Wczoraj gruchnęła wieść, że Xiaomi Redmi Note 5A trafi wkrótce do Biedronek w okazyjnej cenie. Czy warto go kupić?
Już w przyszły piątek, 6 kwietnia 2018 r., do Biedronek w całej Polsce trafi budżetowy smartfon Xiaomi. Za niespełna 400 zł będzie można nabyć urządzenie mające naprawdę sporo do zaoferowania w tej klasie. Przyjrzyjmy się jego największym plusom i minusom.
Xiaomi Redmi Note 5A – 3 razy na tak
- Jakość wykonania i podzespoły: jedno nierozerwalnie łączy się z drugim.
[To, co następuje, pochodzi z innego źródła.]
(** * The TensorFlow Lite bridge of ARLinguaSphere (tflite_unity.cpp)

    A shallow embedding of the nine JNI entry points of
    [Assets/Plugins/Android/tflite_unity.cpp] and the properties of the
    bridge that follow from the code.

    The bridge is glue: it moves cells between Java arrays and the
    tensors of a TensorFlow Lite interpreter and turns the library's
    answers into status codes.  The embedding therefore has three parts:

    - the machine view of the data (32-bit [jint], 64-bit [size_t],
      4-byte float cells, Java arrays, the native heap of contexts);
    - the wrapped library, which is not part of the bridge and is kept as
      a record [Engine] of fallible calls;
    - the entry points, written in a state-and-fault monad in the order
      of the C++ statements. *)

From Stdlib Require Import ZArith Lia List.
From stdpp Require Import base option list gmap strings.

Local Open Scope Z_scope.

(** ** Machine integers *)

Module MachineInt.

(** Two's complement reading of the low [bits] bits of [z]. *)
Definition wrap_signed (bits z : Z) : Z :=
  (z + 2 ^ (bits - 1)) mod 2 ^ bits - 2 ^ (bits - 1).

(** Conversion to [jint] (a 32-bit [int]), as done by [return v.size();]. *)
Definition to_jint (z : Z) : Z := wrap_signed 32 z.

(** Conversion to [size_t]; the bridge is built for a 64-bit ABI. *)
Definition to_size_t (z : Z) : Z := z mod 2 ^ 64.

Definition sizeof_float : Z := 4.

(** [dataSize * sizeof(float)]: the [jint] is converted to [size_t]
    and the product wraps. *)
Definition float_bytes (count : Z) : Z :=
  to_size_t (to_size_t count * sizeof_float).

End MachineInt.
Export MachineInt.

(** ** Data *)

(** A [jfloat] cell is modelled by its 32-bit pattern, a [jbyte] and a
    [jint] by their value; handles ([jlong]) and array references are
    integers, 0 being the null reference. *)
Abbreviation jfloat := Z (only parsing).
Abbreviation jint := Z (only parsing).
Abbreviation jlong := Z (only parsing).
Abbreviation jarray := Z (only parsing).

Inductive android_LogPriority := ANDROID_LOG_DEBUG | ANDROID_LOG_ERROR.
Xiaomi Redmi Note 5A, ma solidną obudowę wykonaną z tworzywa sztucznego, zwieńczoną 5,5-calowym wyświetlaczem. Pod ekranem pracują zaś całkiem rozsądne komponenty – procesor Snapdragon 425, 2 GB RAM-u i 16 GB pamięci na dane. Takie parametry nierzadko znajdziemy w dwukrotnie droższych konstrukcjach.
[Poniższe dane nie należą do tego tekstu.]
(** The block under [with waiting_mu]: [Some peer] when the request is
    paired, [None] when it is left waiting (the [return]). *)
Definition pair_or_wait (dim : Z) (conn : sock) : M (option sock) :=
  dq <- waiting_getitem dim ;;
  match dq with
  | _ :: _ =>
      peer <- popleft dim ;;
      dq' <- deque_of dim ;;
      match dq' with
      | [] => waiting_pop dim
      | _ :: _ => ret tt
      end ;;
      ret (Some peer)
  | [] =>
      append dim conn ;;
      ret None
  end.

(** The two shares of a fresh triple and their session id. *)
Record triple : Type := Triple {
  t_sid : Z;
  t_a0 : list Z; t_b0 : list Z; t_c0 : Z;
  t_a1 : list Z; t_b1 : list Z; t_c1 : Z
}.

(** "generate correlated randomness" *)
Definition generate (dim : Z) : M triple :=
  a0 <- rand_vec dim ;;
  a1 <- rand_vec dim ;;
  b0 <- rand_vec dim ;;
  b1 <- rand_vec dim ;;
  let a := zip_with Z.add a0 a1 in
  let b := zip_with Z.add b0 b1 in
  let c := dot a b in
  c0 <- rand_elem ;;
  let c1 := c - c0 in
  sid <- getrandbits 63 ;;
  ret (Triple sid a0 b0 c0 a1 b1 c1).

Definition handle_one (conn : sock) : M unit :=
  try_except
    (op <- read_u8 conn ;;
     if negb (op =? OP_REQUEST) then close conn
     else
       dim <- read_u32 conn ;;
       if dim =? 0 then close conn
       else
         paired <- pair_or_wait dim conn ;;
         match paired with
         | None => ret tt
         | Some peer =>
             t <- generate dim ;;
             try_finally
               (send_share peer dim (t_sid t) (t_a0 t) (t_b0 t) (t_c0 t))
               (try_pass (shutdown peer) ;; close peer) ;;
             try_finally
               (send_share conn dim (t_sid t) (t_a1 t) (t_b1 t) (t_c1 t))
               (try_pass (shutdown conn) ;; close conn)
         end)
    (fun _ => try_pass (close conn)).

(** [main]: the accept loop.  Every accepted connection gets a daemon
    thread running [handle_one]; an exception in a thread would end that
    thread only.  The handlers are run to completion in the order of
    arrival; [fuel] bounds the number of connections considered. *)
Fixpoint main (fuel : nat) : M unit :=
  match fuel with
  | O => ret tt
  | S n =>
      c <- accept user_ls ;;
      try_pass (handle_one c) ;;
      main n
  end.

(** What [generate] returns on entropy [tape]. *)
Definition triple_of (dim : Z) (tape : list Z) : triple :=
  let n := Z.to_nat dim in
  let a0 := random_vec n tape in
  let a1 := random_vec n (drop n tape) in
  let b0 := random_vec n (drop n (drop n tape)) in
  let b1 := random_vec n (drop n (drop n (drop n tape))) in
  let tape4 := drop n (drop n (drop n (drop n tape))) in
  let c0 := 1 + hd 0 tape4 mod (1024 - 1 + 1) in
  Triple (hd 0 (drop 1 tape4) mod 2 ^ 63)
         a0 b0 c0 a1 b1
         (dot (zip_with Z.add a0 a1) (zip_with Z.add b0 b1) - c0).

(** The socket calls of a successful [send_share] on [s]. *)
Definition ev_send_share (s : sock) (dim sid : Z) (a_i b_i : list Z) (c_i : Z) : list event :=
  [EvSend s (enc_u8 OP_RESPONSE); EvSend s (enc_u32 dim); EvSend s (enc_i64 sid)]
  ++ map (fun x => EvSend s (enc_i64 x)) a_i
  ++ map (fun x => EvSend s (enc_i64 x)) b_i
  ++ [EvSend s (enc_i64 c_i)].

(** The handler threads enter the block under [waiting_mu] one at a
    time; nothing else touches the table.  The table therefore goes
    through the states of a sequence of such blocks, in the order in
    which the threads take the lock. *)
Definition critical_regions (arrivals : list (Z * sock)) : M unit :=
  for_each arrivals (fun ar => pair_or_wait (fst ar) (snd ar) ;; ret tt).

(** At most one connection waits under each dimension. *)
Definition at_most_one (t : gmap Z (list sock)) : Prop :=
  forall (dim : Z) (dq : list sock), t !! dim = Some dq -> (length dq <= 1)%nat.

(** The states of the table recorded in a log. *)
Definition snapshot_ok (ev : event) : Prop :=
  match ev with
  | EvWaiting t => at_most_one t
  | _ => True
  end.

(** The invariant of the dealer: the table and every state it went
    through hold at most one waiter per dimension. *)
Definition dealer_inv (w : world) : Prop :=
  at_most_one (waiting w) /\ Forall snapshot_ok (log w).

End Dealer.

(** ** coordinator.py *)

Module Coordinator.

Definition rand_vec (n : Z) : M (list Z) := for_list (range n) (fun _ => randint 1 1024).

(** [l[idx] = v], with Python's treatment of negative indices *)
Definition setitem (l : list Z) (idx v : Z) : M (list Z) :=
  let i := if idx <? 0 then idx + len l else idx in
  if (0 <=? i) && (i <? len l) then ret (<[Z.to_nat i := v]> l) else raise IndexError.

(** [for i in l: e = step i e] on a local [e] *)
Fixpoint for_fold {A S : Type} (l : list A) (step : A -> S -> M S) (s : S) : M S :=
  match l with
  | [] => ret s
  | x :: l' => s' <- step x s ;; for_fold l' step s'
  end.

Definition make_standard_basis_share (dim idx val : Z) : M (list Z * list Z) :=
  e <- setitem (replicate (Z.to_nat dim) 0) idx (int val) ;;
  f <- rand_vec dim ;;
  e <- for_fold (range dim)
         (fun i e => x <- getitem e i ;; y <- getitem f i ;; ret (<[i := x - y]> e)) e ;;
  ret (e, f).

(** What [make_standard_basis_share] returns on entropy [tape]. *)
Definition basis_share (dim idx val : Z) (tape : list Z) : list Z * list Z :=
  let f := random_vec (Z.to_nat dim) tape in
  (zip_with Z.sub (<[Z.to_nat idx := val]> (replicate (Z.to_nat dim) 0)) f, f).

(** The share pairs of a sequence of writes [(idx, val)], each on its
    own entropy. *)
Definition basis_shares (dim : Z) (writes : list (Z * Z)) (tapes : list (list Z))
    : list (list Z * list Z) :=
  zip_with (fun iv tape => basis_share dim (fst iv) (snd iv) tape) writes tapes.

Definition write_vec (hp : string * Z) (vec : list Z) : M unit :=
  s <- connect (fst hp) (snd hp) ;;
  b <- pack_u8 OP_WRITE_VEC ;; sendall s b ;;
  b <- pack_u32 (len vec) ;; sendall s b ;;
  for_each vec (fun v => b <- pack_i64 v ;; sendall s b) ;;
  recv_exact s 2 ;;
  close s.

Definition read_share (hp : string * Z) (vec : list Z) : M Z :=
  s <- connect (fst hp) (snd hp) ;;
  b <- pack_u8 OP_READ_SECURE ;; sendall s b ;;
  b <- pack_u32 (len vec) ;; sendall s b ;;
  for_each vec (fun v => b <- pack_i64 v ;; sendall s b) ;;
  share <- read_i64 s ;;
  close s ;;
  ret share.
- Dobry czas pracy na jednym ładowaniu: Xiaomi Redmi Note 5A napędzany jest przez ogniwo o pojemności 3080 mAh, co w połączeniu z ekranem o niższej rozdzielczości i energooszczędnymi podzespołami przekłada się na całodniowy, a czasem nawet dwudniowy czas pracy. Wszystko zależy oczywiście od tego, jak używamy telefonu, ale na pełne 24 godziny z dala od gniazdka możemy liczyć praktycznie zawsze.
- Zawsze świeże oprogramowanie: mowa oczywiście nie o samym Androidzie, a o najnowszej wersji nakładki systemowej MIUI. Xiaomi dba o regularne aktualizacje nawet najtańszych urządzeń, więc kupując Xiaomi Redmi Note 5A mamy pewność, że przez długi czas będziemy otrzymywać niezbędne łatki bezpieczeństwa i nowe funkcje.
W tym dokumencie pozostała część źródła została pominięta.